Un soldat... Ce que j’étais depuis toujours. Un gardien de ma patrie !

— Tu es satisfait d’être en vie alors que je suis mort ? fit une voix brumeuse en écho.

Qui avait causé ? Où se planquait-il ? Quelque part dans le néant, sur ce sol rugueux qui me traînait vers le bas. Des lueurs de blanc, de noir et de gris m’aveuglaient partout autour de moi ! Et ce qui grésillait, c’était du feu ? Des flammes domptaient le sang bouillonnant sous mes panards ! Ce timbre grave, cette silhouette, je les reconnaîtrais entre milles ! Mon pote Malok, pas en chair mais en âme. Sa tête tenait sur ses épaules, mais son arbalète était brisée en mille morceaux ! Pourquoi il me tirait une tronche pareille ?

— Je t’ai posé une question, parjure, répéta-t-il.

Parjure, moi ? Mon camarade m’aubadait comme le dernier des fragiles. Bordel de mal de tête ! Des sifflements aigus embrochaient mes oreilles !

— Arrête, Malok…, suppliai-je. Je me suis battu pour l’Ertinie ! Toute ma vie !

— Ah bon ? douta-t-il.
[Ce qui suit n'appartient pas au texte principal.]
(** * BiliClaw: a shallow embedding of the crawler's core in Rocq

    Modules follow the Python sources under [src/spider]:
    - [Json]        the JSON values the code handles, Python truthiness,
                    [dict.get] and subscripting, and exceptions;
    - [Api]         [api.py]: the endpoint bodies, [retry_with_backoff],
                    [_get_error_return] and the WBI-signed request of
                    [get_main_comments];
    - [Storage]     [storage.py]: the sink calls with their id ledgers, the
                    per-video comment progress and the pending-user file;
    - [CookiePool]  [cookie_pool.py];
    - [RateLimiter] [rate_limiter.py] (both the [spider] and [spider-py]
                    variants);
    - [Crawler]     [crawler.py]: the per-video comment walk and the
                    shutdown step of [BiliCrawler.run];
    - [Ledger]      the text files behind [_record_sent_id],
                    [_load_sent_ids] and the pending-user file;
    - [Mids]        [_add_user_mid] and the restore step of [run];
    - [Search]      the page plan of [search_worker] and the chunking of
                    [search_videos_parallel];
    - [WbiKeys]     [_get_mixin_key], [_get_wbi_keys] and the key cache of
                    [get_wbi_mixin_key];
    - [PoolUse]     [is_cookie_error], [_handle_cookie_error] and
                    [get_status];
    - [CookieLoad]  [_load_cookies];
    - [Dedup]       the de-duplication of the search results. *)

From Stdlib Require Import QArith Qminmax Ascii Lia.
From stdpp Require Import base gmap strings list pretty.

Set Warnings "-register-all".

Module Json.

(** A JSON value as [json.loads] returns it (floats are not modelled);
    objects keep their decoded key order and have distinct keys. *)
Inductive json : Type :=
| JNull
| JBool (b : bool)
| JInt (z : Z)
| JStr (s : string)
| JList (l : list json)
| JObj (kvs : list (string * json)).

(** Python truthiness, as used by [if x:] and [if not x:]. *)
Definition truthy (j : json) : bool :=
  match j with
  | JNull => false
  | JBool b => b
  | JInt z => negb (Z.eqb z 0)
  | JStr s => negb (String.eqb s "")
  | JList l => match l with [] => false | _ => true end
  | JObj kvs => match kvs with [] => false | _ => true end
  end.
(* ================================================================= *)
(** ** The texts a pattern accepts *)

Module RegexLang.

(** Every character code. *)
Definition alphabet : list ascii := map ascii_of_nat (seq 0 256).

(** The characters after which the pattern can still match. *)
Definition live (r : Regex.t) : list ascii :=
  filter (fun c => negb (dead (deriv c r))) alphabet.

(** Within [n] characters the pattern has either matched or died. *)
Fixpoint bounded (n : nat) (r : Regex.t) : bool :=
  nullable r || dead r ||
  match n with
  | O => false
  | S n' => forallb (fun c => bounded n' (deriv c r)) (live r)
  end.

(** The shortest texts, of at most [n] characters, at which the
    pattern first matches. *)
Fixpoint shortest (n : nat) (r : Regex.t) : list string :=
  if nullable r then [""]
  else if dead r then []
  else match n with
       | O => []
       | S n' => flat_map (fun c => map (String c) (shortest n' (deriv c r))) (live r)
       end.

Definition starts_with_any (ps : list string) (s : string) : bool :=
  existsb (fun p => prefix p s) ps.

(** [/^r$/.test(s)]: the whole text is in the language. *)
Fixpoint accepts (r : Regex.t) (s : string) : bool :=
  match s with
  | EmptyString => nullable r
  | String c s' => accepts (deriv c r) s'
  end.

End RegexLang.
(** * OpenBlok playfield engine: shallow embedding of [Well] and [PieceQueue]

    The development follows [src/game/components/Well.cpp] and
    [src/game/PieceQueue.cpp].  Integers of the program are modelled as [Z]:
    [unsigned] values live in [0, 2^32) and every unsigned operation is
    reduced with [wrapu]; [int] values are left unreduced (signed overflow is
    undefined behaviour in C++ and positions stay near the board).  A fault
    of the program ([std::out_of_range] thrown by [.at()], a null piece
    dereferenced, an unchecked index outside its array, a loop that does not
    end) is the result [None]; [assert]s are those of a release build, that
    is, they compile to nothing and appear here as hypotheses of theorems. *)

From Stdlib Require Import ZArith Lia.
From stdpp Require Import base option list sorting gmap.

Local Open Scope Z_scope.

(** ** Integers *)

Definition UINT_MAX : Z := 4294967295.

(** Reduction of an unsigned result modulo [2^32]. *)
Definition wrapu (z : Z) : Z := z mod 4294967296.

(** ** Piece types, minos, cells *)

Module PieceType.
(** [Piece::Type]: the seven tetrominoes. *)
Inductive t := I | J | L | O | S | T | Z.

#[global] Instance eq_dec : EqDecision t.
Proof. solve_decision. Defined.

(** [Piece::allTypes]. *)
Definition allTypes : list t := [I; J; L; O; S; T; Z].
End PieceType.

(** A [Mino] is the visual of one cell; the board and the piece grids hold
    [std::unique_ptr<Mino>], where [nullptr] is [None]. *)
Record Mino := mkMino { mino_type : PieceType.t }.

#[global] Instance Mino_eq_dec : EqDecision Mino.
Proof. solve_decision. Defined.

Abbreviation Cell := (option Mino).

(** [unique_ptr::operator bool]. *)
Definition has_mino (c : Cell) : bool :=
  match c with Some _ => true | None => false end.

(** ** [std::array<T, 4>] *)

Record Arr4 (A : Type) := mk4 { e0 : A; e1 : A; e2 : A; e3 : A }.
Arguments mk4 {A} _ _ _ _.
Arguments e0 {A} _.
Arguments e1 {A} _.
Arguments e2 {A} _.
Arguments e3 {A} _.

(** [a.at(i)]: [None] stands for [std::out_of_range]. *)
Definition at4 {A} (a : Arr4 A) (i : nat) : option A :=
  match i with
  | 0%nat => Some (e0 a)
  | 1%nat => Some (e1 a)
  | 2%nat => Some (e2 a)
  | 3%nat => Some (e3 a)
  | _ => None
  end.
(** ** The animation cell *)

(** *** Two-dimensional arrays *)

(** [ncols] is [shape[1]]; it is kept beside the rows because an array may
    have no row at all. *)
Record ndarray2 : Type := mkArray2 { ncols : nat; rows : list ndarray }.

Definition shape (a : ndarray2) : nat * nat := (List.length (rows a), ncols a).

(** [a.ravel()]: the rows one after the other. *)
Definition ravel (a : ndarray2) : ndarray := List.concat (rows a).

(** [a.T] *)
Definition transpose (a : ndarray2) : ndarray2 :=
  mkArray2 (List.length (rows a))
           (map (fun k => map (fun r => nth k r 0%float) (rows a))
                (seq 0 (ncols a))).

(** [np.meshgrid(x, y)]: both results have one row per element of [y] and
    one column per element of [x]. *)
Definition meshgrid (x y : ndarray) : ndarray2 * ndarray2 :=
  (mkArray2 (List.length x) (map (fun _ => x) y),
   mkArray2 (List.length x) (map (fun yi => map (fun _ => yi) x) y)).

Definition string_of_nat (n : nat) : string :=
  NilZero.string_of_uint (Nat.to_uint n).

Definition string_of_Z (z : Z) : string :=
  NilZero.string_of_int (Z.to_int z).

(** [np.vstack([a, b])] *)
Definition vstack (a b : ndarray) : M ndarray2 :=
  if (List.length a =? List.length b)%nat
  then ret (mkArray2 (List.length a) [a; b])
  else raise (ValueError
    ("all the input array dimensions except for the concatenation axis must match exactly, but along dimension 1, the array at index 0 has size "
       ++ string_of_nat (List.length a)
       ++ " and the array at index 1 has size "
       ++ string_of_nat (List.length b))).

Fixpoint chunks (r c : nat) (a : ndarray) : list ndarray :=
  match r with
  | O => []
  | S r' => firstn c a :: chunks r' c (skipn c a)
  end.

(** [a.reshape(shp)] *)
Definition reshape (a : ndarray) (shp : nat * nat) : M ndarray2 :=
  if (List.length a =? fst shp * snd shp)%nat
  then ret (mkArray2 (snd shp) (chunks (fst shp) (snd shp) a))
  else raise (ValueError
    ("cannot reshape array of size " ++ string_of_nat (List.length a)
       ++ " into shape (" ++ string_of_nat (fst shp) ++ ","
       ++ string_of_nat (snd shp) ++ ")")).

(** [[func(pt) for pt in pts]] *)
Fixpoint map_call (func : Callable) (pts : list ndarray) : M (list float) :=
  match pts with
  | [] => ret []
  | pt :: pts' =>
      z <- call func pt ;;
      zs <- map_call func pts' ;;
      ret (z :: zs)
  end.

(** [assert cond, msg] *)
Definition assert_ (cond : bool) (msg : string) : M unit :=
  if cond then ret tt else raise (AssertionError msg).

(** *** The inner function [update] *)

(** What [update] asks of the axes, in the order it asks. *)
Inductive PlotCall : Type :=
| RemovePathCollections                     (* the loop over [ax.collections] *)
| SetTitle (title : string)                 (* [ax.set_title(..)] *)
| Scatter (xs ys : ndarray) (alpha : float). (* [ax.scatter(xs, ys, .., alpha=alpha)] *)

(** How a call of [update] ends: with [()], or with an [IndexError]. *)
Inductive Drawn : Type :=
| ReturnedUnit
| IndexError (msg : string).

Definition DECAY_CONSTANT : Z := 10.

(** An [int] as a [float]: exact for [|z| <= 2^53], the range the theorems
    on [update] stay in; beyond it Python rounds once where this rounds
    twice, and past [2^63] this wraps. *)
Definition float_of_Z (z : Z) : float :=
  match z with
  | Z0 => 0%float
  | Zpos _ => of_uint63 (Uint63.of_Z z)
  | Zneg p => (- of_uint63 (Uint63.of_Z (Zpos p)))%float
  end.

(** [float(np.exp(-age / DECAY_CONSTANT))]; the exponential is NumPy's.
    For [|age| <= 2^53] the quotient is the one correctly rounded division
    that Python's [int / int] is; an age so large that Python raises
    [OverflowError] is outside this model. *)
Definition alpha_of_age (np_exp : float -> float) (age : Z) : float :=
  np_exp (float_of_Z (- age) / float_of_Z DECAY_CONSTANT)%float.

(** [pop[:, k]] *)
Definition column (pop : ndarray2) (k : nat) : ndarray + string :=
  if (k <? ncols pop)%nat
  then inl (map (fun r => nth k r 0%float) (rows pop))
  else inr ("index " ++ string_of_nat k
              ++ " is out of bounds for axis 1 with size "
              ++ string_of_nat (ncols pop))%string.

(** The loop [for j in range(i + 1)] of [update], the calls made so far in
    [calls]. *)
Fixpoint scatter_generations (np_exp : float -> float)
    (history : list ndarray2) (i : Z) (js : list Z) (calls : list PlotCall)
  : Drawn * list PlotCall :=
  match js with
  | [] => (ReturnedUnit, calls)
  | j :: js' =>
      let age := i - j in
      let alpha := alpha_of_age np_exp age in
      match nth_error history (Z.to_nat j) with
      | None => (IndexError "list index out of range", calls)
      | Some pop_j =>
          match column pop_j 0 with
          | inr msg => (IndexError msg, calls)
          | inl xs =>
              match column pop_j 1 with
              | inr msg => (IndexError msg, calls)
              | inl ys =>
                  scatter_generations np_exp history i js'
                                      (calls ++ [Scatter xs ys alpha])
              end
          end
      end
  end.

Definition update (np_exp : float -> float) (history : list ndarray2) (i : Z)
  : Drawn * list PlotCall :=
  scatter_generations np_exp history i (range (i + 1))
    [RemovePathCollections; SetTitle ("Generation " ++ string_of_Z i)].

(** *** [animate_de] *)

(** The points the objective is evaluated at: [np.vstack([X.ravel(),
    Y.ravel()]).T], row by row. *)
Definition coords_of (X Y : ndarray2) : M (list ndarray) :=
  stacked <- vstack (ravel X) (ravel Y) ;;
  ret (rows (transpose stacked)).

(** The statements from [plt.subplots] to the final [print] belong to
    matplotlib; they are the argument [render], which is handed everything
    they read.  [np.linspace] and [np.exp] are NumPy's. *)
Definition animate_de
    (np_linspace : float -> float -> Z -> ndarray)
    (np_exp : float -> float)
    (render : float * float -> float * float ->
              ndarray2 -> ndarray2 -> ndarray2 ->
              (Z -> Drawn * list PlotCall) -> Z -> string -> M unit)
    (func : Callable) (history : list ndarray2) (bounds : bounds_t)
    (frames : option Z) (filename : string) : M unit :=
  let frames :=
    match frames with
    | None => len history
    | Some n => n
    end in
  assert_ (len bounds =? 2)
    "This function only supports 2D visualization (expected 2 bounds)." ;;
  let x_bounds := (fst (nth 0 bounds (0, 0)%float),
                   snd (nth 0 bounds (0, 0)%float)) in
  let y_bounds := (fst (nth 1 bounds (0, 0)%float),
                   snd (nth 1 bounds (0, 0)%float)) in
  let x := np_linspace (fst x_bounds) (snd x_bounds) 200 in
  let y := np_linspace (fst y_bounds) (snd y_bounds) 200 in
  let XY := meshgrid x y in
  coords <- coords_of (fst XY) (snd XY) ;;
  zs <- map_call func coords ;;
  Z <- reshape (np_array zs) (shape (fst XY)) ;;
  render x_bounds y_bounds (fst XY) (snd XY) Z
         (update np_exp history) frames filename.
Lemma add_frame_below_witness :
  exists s' tr,
    add cfgW 3 (5#2)%Q 1 sW = Done (tt, s', tr) /\
    accval s' = accval sW /\
    forall j, j < 1 ->
      get_level j s' = get_level j sW /\
      aget (shift s') j = aget (shift sW) j /\
      aget (correlation s') j = aget (correlation sW) j /\
      aget (ncorrelation s') j = aget (ncorrelation sW) j /\
      aget (accumulator s') j = aget (accumulator sW) j /\
      aget (naccumulator s') j = aget (naccumulator sW) j /\
      aget (insertindex s') j = aget (insertindex sW) j.
Proof.
  apply (add_frame_below cfgW 3 (5#2)%Q 1 sW cfgW_ok sW_wf).
  - simpl. lia.
  - simpl. lia.
Defined.

Lemma invariants_preserved_witness : ranges_ok cfgW sW.
Proof. exact (invariants_preserved cfgW sW trW cfgW_ok reachableW). Defined.

Lemma evaluate_pure_and_idempotent_witness :
  exists s',
    evaluate cfgW true sW = Done (tt, s', []) /\
    (shift s' = shift sW /\ correlation s' = correlation sW /\
     ncorrelation s' = ncorrelation sW /\ accumulator s' = accumulator sW /\
     naccumulator s' = naccumulator sW /\ insertindex s' = insertindex sW /\
     kmax s' = kmax sW /\ accval s' = accval sW) /\
    evaluate cfgW true s' = Done (tt, s', []).
Proof. exact (evaluate_pure_and_idempotent cfgW true sW cfgW_ok sW_wf). Defined.

Lemma evaluate_output_witness :
  exists s',
    evaluate cfgW false sW = Done (tt, s', []) /\
    npcorr s' = Z.of_nat (length (eval_points cfgW false sW)) /\
    take (length (eval_points cfgW false sW)) (t s') =
      (eval_points cfgW false sW).*1 /\
    take (length (eval_points cfgW false sW)) (f s') =
      (eval_points cfgW false sW).*2.
Proof. exact (evaluate_output cfgW false sW cfgW_ok sW_wf). Defined.

(** The pairs this engine emits after the run: level 0 has its four lags
    and level 1, reached by the cascade together with level 2, its lags
    2 and 3 scaled by 2. *)
Example eval_points_W :
  (eval_points cfgW false sW).*1 = [0; 1; 2; 3; 4; 6]%Q.
Proof. vm_compute. reflexivity. Qed.

Lemma ncorrelation_counts_real_products_witness :
  aget2 (correlation sW) 0 1 = Some (sum_terms (product_terms [] 0 1 trW)) /\
  Z.of_nat (length (product_terms [] 0 1 trW)) = products 0 1 trW /\
  Forall (fun ab : Q * Q => ab.1 ∈ insertions 0 trW /\ ab.2 ∈ insertions 0 trW)
         (product_terms [] 0 1 trW) /\
  7 = u64 (real_products 0 1 trW) /\
  real_products 0 1 trW = products 0 1 trW /\
  (real_products 0 1 trW < 2 ^ 64 -> 7 = real_products 0 1 trW).
Proof.
  exact (ncorrelation_counts_real_products cfgW sW trW 0 1 7 cfgW_ok eq_refl
           reachableW eq_refl).
Defined.

(** The seven terms of lag 1 at level 0 after the samples 1, ..., 8, and
    their sum [2*1 + 3*2 + ... + 8*7 = 168]. *)
Example product_terms_W :
  product_terms [] 0 1 trW =
    [(2, 1); (3, 2); (4, 3); (5, 4); (6, 5); (7, 6); (8, 7)]%Q /\
  Qred <$> aget2 (correlation sW) 0 1 = Some 168%Q.
Proof. vm_compute. split; reflexivity. Qed.

(** After the eight samples, lag 1 of level 0 has seven terms and lag 3
    of level 1, whose buffer holds four block averages, one. *)
Example products_W :
  products 0 1 trW = 7 /\ aget2 (ncorrelation sW) 1 3 = Some 1 /\
  products 1 3 trW = 1 /\ products 1 1 trW = 0.
Proof. vm_compute. repeat split; reflexivity. Qed.

(** The constant [3/2], sixteen times. *)
Definition runK : outcome (unit * state Q * list (event Q)) :=
  bind (initialize cfgW) (fun _ => feed cfgW (replicate 16 (3 # 2)%Q))
       (allocate cfgW 7%Q 9).

Definition sK : state Q :=
  match runK with Done (_, s, _) => s | _ => fresh cfgW end.

Lemma constant_signal_witness :
  exists s tr s',
    bind (initialize cfgW) (fun _ => feed cfgW (replicate 16 (3 # 2)%Q))
         (allocate cfgW 7%Q 9) = Done (tt, s, tr) /\
    evaluate cfgW true s = Done (tt, s', []) /\
    Forall (fun x => (x == 0)%Q) (take (Z.to_nat (npcorr s')) (f s')) /\
    (d_gt (3 # 2)%Q d_m1e10 = true ->
     0 < npcorr s' /\ (eval_aux true s == (3 # 2) * (3 # 2))%Q).
Proof.
  apply (constant_signal cfgW (3 # 2)%Q 16 true (allocate cfgW 7%Q 9) cfgW_ok).
  - apply allocate_shaped; simpl; lia.
  - simpl. lia.
Defined.

(** The six pairs emitted after this run, and their values. *)
Example eval_points_K :
  (eval_points cfgW false sK).*1 = [0; 1; 2; 3; 4; 6]%Q /\
  Qred <$> (eval_points cfgW false sK).*2 = replicate 6 (9 # 4)%Q /\
  Qred <$> (eval_points cfgW true sK).*2 = replicate 6 0%Q.
Proof. vm_compute. repeat split; reflexivity. Qed.

(** ** Lag coverage on two engines with [p = 16] and [m = 2] *)

(** Four levels, 64 samples: the cascade reaches level 3, and levels 1
    and 2 are emitted. *)
Definition cfgL : config := Config 4 16 2 8 64.

Lemma cfgL_ok : cfg_ok cfgL.
Proof. unfold cfg_ok, cfgL; simpl. repeat split; lia. Qed.

Definition runL : outcome (unit * state Q * list (event Q)) :=
  bind (initialize cfgL) (fun _ => feed cfgL (replicate 64 1%Q))
       (allocate cfgL 0%Q 0).

Definition sL : state Q :=
  match runL with Done (_, s, _) => s | _ => fresh cfgL end.

Definition trL : list (event Q) :=
  match runL with Done (_, _, tr) => tr | _ => [] end.

Lemma reachableL : reachable cfgL sL trL.
Proof.
  exists (allocate cfgL 0%Q 0), ((fun w => OpAdd w 0) <$> replicate 64 1%Q).
  split.
  - apply allocate_shaped; simpl; lia.
  - vm_compute. reflexivity.
Qed.

Lemma sL_wf : wf cfgL sL.
Proof.
  apply (reachable_invariant cfgL (fun _ _ => True) cfgL_ok) with (tr := trL);
    auto using reachableL.
Qed.

Lemma lag_coverage_witness :
  exists s',
    evaluate cfgL false sL = Done (tt, s', []) /\
    take (Z.to_nat (npcorr s')) (t s') =
    (d_of_Z <$> seqZ 0 16) ++
    mjoin ((fun k => (fun i => d_mul (d_of_Z i) (d_pow (d_of_Z 2) k))
                       <$> seqZ 8 8)
             <$> seqZ 1 (kmax sL - 1)).
Proof.
  apply (lag_coverage cfgL false sL cfgL_ok).
  - reflexivity.
  - reflexivity.
  - apply sL_wf.
  - vm_compute. reflexivity.
Defined.

Example lags_L :
  kmax sL = 3 /\
  (eval_points cfgL false sL).*1 =
  inject_Z <$> [0; 1; 2; 3; 4; 5; 6; 7; 8; 9; 10; 11; 12; 13; 14; 15;
                16; 18; 20; 22; 24; 26; 28; 30;
                32; 36; 40; 44; 48; 52; 56; 60].
Proof. split; vm_compute; reflexivity. Qed.

(** Two levels, 64 samples: level 1 has been reached by the cascade (it
    has received 32 insertions and all its bins from 8 on are populated),
    and [evaluate] emits the lags of level 0 only. *)
Definition cfgC : config := Config 2 16 2 8 32.

Definition runC : outcome (unit * state Q * list (event Q)) :=
  bind (initialize cfgC) (fun _ => feed cfgC (replicate 64 1%Q))
       (allocate cfgC 0%Q 0).

Definition sC : state Q :=
  match runC with Done (_, s, _) => s | _ => fresh cfgC end.

Lemma lag_coverage_counterexample :
  p cfgC = 16 /\ m cfgC = 2 /\
  (exists tr, runC = Done (tt, sC, tr) /\ length (insertions 1 tr) = 32%nat) /\
  kmax sC = 1 /\
  aget (insertindex sC) 1 = Some 0 /\
  populated cfgC sC 1 8 = true /\
  exists s',
    evaluate cfgC false sC = Done (tt, s', []) /\
    npcorr s' = 16 /\
    take (Z.to_nat (npcorr s')) (t s') = inject_Z <$> seqZ 0 16 /\
    Forall (fun x => ~ (x == 16)%Q) (take (Z.to_nat (npcorr s')) (t s')).
Proof.
  split; [reflexivity|]. split; [reflexivity|].
  split; [|split; [|split; [|split]]].
  - eexists. split; vm_compute; reflexivity.
  - vm_compute. reflexivity.
  - vm_compute. reflexivity.
  - vm_compute. reflexivity.
  - eexists. split; [vm_compute; reflexivity|].
    split; [reflexivity|]. split; [vm_compute; reflexivity|].
    vm_compute.
    repeat (constructor; [intros H; vm_compute in H; discriminate H|]).
    constructor.
Qed.

(** ** Cascade timing on two engines *)

Lemma cascade_timing_witness :
  (exists s tr,
     bind (initialize cfgW) (fun _ => feed cfgW [3; 5]%Q) (allocate cfgW 7%Q 9)
       = Done (tt, s, tr) /\
     insertions 1 tr = [d_div (foldl d_add (d_of_Z 0) [3; 5]%Q) (d_of_Z (m cfgW))] /\
     aget (naccumulator s) 0 = Some 0 /\
     aget (insertindex s) 1 = Some (1 mod p cfgW)) /\
  (exists s tr,
     bind (initialize cfgW) (fun _ => feed cfgW [1; 2; 3; 4]%Q)
       (allocate cfgW 7%Q 9) = Done (tt, s, tr) /\
     length (insertions 2 tr) = 1%nat).
Proof.
  destruct (cascade_timing cfgW (allocate cfgW 7%Q 9) cfgW_ok) as [H1 H2].
  - simpl. lia.
  - apply allocate_shaped; simpl; lia.
  - split.
    + apply (H1 [3; 5]%Q). reflexivity.
    + apply (H2 ltac:(simpl; lia) [1; 2; 3; 4]%Q). reflexivity.
Defined.

(** Two levels and [m = 2]: after [m * m = 4] samples the average of the
    second level-1 group is presented to level 2, which does not exist,
    and is dropped: no insertion at level 2. *)
Lemma cascade_timing_counterexample :
  2 <= numcorrelators cfgC /\ 1 <= m cfgC /\
  Z.of_nat (length [1; 2; 3; 4]%Q) = m cfgC * m cfgC /\
  exists s tr,
    bind (initialize cfgC) (fun _ => feed cfgC [1; 2; 3; 4]%Q)
      (allocate cfgC 0%Q 0) = Done (tt, s, tr) /\
    length (insertions 1 tr) = 2%nat /\
    insertions 2 tr = [] /\
    get_level 2 s = None.
Proof.
  split; [simpl; lia|]. split; [simpl; lia|]. split; [reflexivity|].
  eexists _, _. split; [vm_compute; reflexivity|].
  split; [|split]; vm_compute; reflexivity.
Qed.

(** * The contents of a level, from the values it has received

    Whatever the calls that led to it, the state of a level is a
    function of the list of values inserted at that level: its buffer
    holds the last [p] of them, and each bin the sum and the number of
    the products of a value with the one [j] places before it. *)

Section History.
Context {D : Type} {DD : Double D}.
Implicit Types (s : state D) (l : level D) (k j : Z) (tr : list (event D)).
Implicit Types (vs : list D).
Variable cfg : config.

(** The value number [t] (from 0) is paired with the one [j] places
    before it: [j] is a lag of the loop of level [k], there is such a
    value, and it passes the validity test. *)
Definition pair_ok (k : Z) vs (t j : Z) : bool :=
  (lv_lo cfg k <=? j) && (j <? p cfg) && (j <=? t) && valid (d_at vs (t - j)).

(** The products of lag [j] among the first [n] values, added up in the
    order of arrival, and their number. *)
Fixpoint corr_sum (k : Z) vs (j : Z) (n : nat) : D :=
  match n with
  | O => d_of_Z 0
  | S n' =>
      if pair_ok k vs (Z.of_nat n') j
      then d_add (corr_sum k vs j n')
                 (d_mul (d_at vs (Z.of_nat n')) (d_at vs (Z.of_nat n' - j)))
      else corr_sum k vs j n'
  end.

Fixpoint pair_count (k : Z) vs (j : Z) (n : nat) : Z :=
  match n with
  | O => 0
  | S n' => pair_count k vs j n' + (if pair_ok k vs (Z.of_nat n') j then 1 else 0)
  end.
C’est pour ça que tu t’es allié avec une sauvage ?

— Je n’avais pas le choix !

— On a toujours le choix. Comme la fois où tu m’as abandonné.

— Abandonné ? Non, je n’ai jamais voulu…

— Tu es pourtant responsable. Nous avons toujours affronté l’ennemi ensemble, Gurthis. Jusqu’au jour où tu t’es débiné parce qu’ils étaient trop nombreux et que tu m’as laissé contre eux. Tu crois que le clan Dunac s’est contenté de me décapiter ? Tu n’as jamais retrouvé le reste de mon corps…

Rien à faire, il continuait de me jauger, de me regarder comme si j’étais le dernier des connards. Il avait peut-être raison… Mais je pouvais y changer quoi, moi ? Que dalle ! J’étais condamné pour mes fautes passées !

Des mains gantelées frisèrent mes spallières. Sharielle ? Entière, exempte de taillades, aussi grande et fière que lors de notre rencontre. Comment se détourner quand une si proche amie me toisait, elle aussi ? Jamais elle ne m’avait autant méprisé !

— Ta mémoire vacille, camarade, fustigea-t-elle. Sais-tu combien j’ai souffert ? À l’armée, la stérilité est censée être un avantage, tu l’avais dit toi-même. Sauver les prisonnières était un acte héroïque, plus que tu n’en as jamais accompli dans ta misérable existence. J’étais prête à mourir rapidement, quitte à être violée sans être engrossée. Mais non, le clan Dunac avait d’autres projets pour moi. Ils aimaient la violence, la vraie ! Tu étais traumatisé lorsque tu as vu mon cadavre méconnaissable pendu à un arbre, mais qu’as-tu fait pour me venger ?

— J’ai remué ciel et terre pour massacrer les responsables ! m’égosillai-je.

— Tu as buté les sauvages parce que c’était ton seul talent. Pourtant ils sévissent toujours. Depuis plus de deux cents ans. Tu avais juré de les tuer jusqu’au dernier, non ?

— J’ai essayé ! Mais c’est impossible !

Un coup de poing venu de nulle part m’éjecta à plusieurs mètres. C’était Cyram, surgissant des flammes, noyé de sang, nu à l’exception d’un pagne. Sans armure, il paraissait plus solide que moi ! Tous trois me jugeaient farouchement. Voilà tout ce que j’étais à leurs yeux.

— Regarde-moi ! hurla Cyram. J’ai l’air d’un soldat que rien n’arrête ? Je suis juste un humain comme un autre. Traité comme un sauvage… J’avais renoncé à l’amour contrairement à d’autres militaires, ce n’était pas pour subir ma première et dernière fois de cette façon ! Je ne parle pas juste d’une humiliation ! Elles m’ont torturé, elles sont passées l’une après l’autre sur moi… Ma mort était un soulagement en comparaison.

— Je suis désolé, Cyram ! Je ne peux pas savoir !

— Bien sûr que non ! Tu crois que tu as souffert parce que tu exposes des cicatrices ? Tu crois que tes traumatismes excusent tes erreurs ? J’ai enduré la pire souffrance imaginable pour renforcer un clan déjà trop puissant, traité comme un objet avant d’être débarrassé une fois inutile ! Peut-être que mes filles apprennent déjà à se battre…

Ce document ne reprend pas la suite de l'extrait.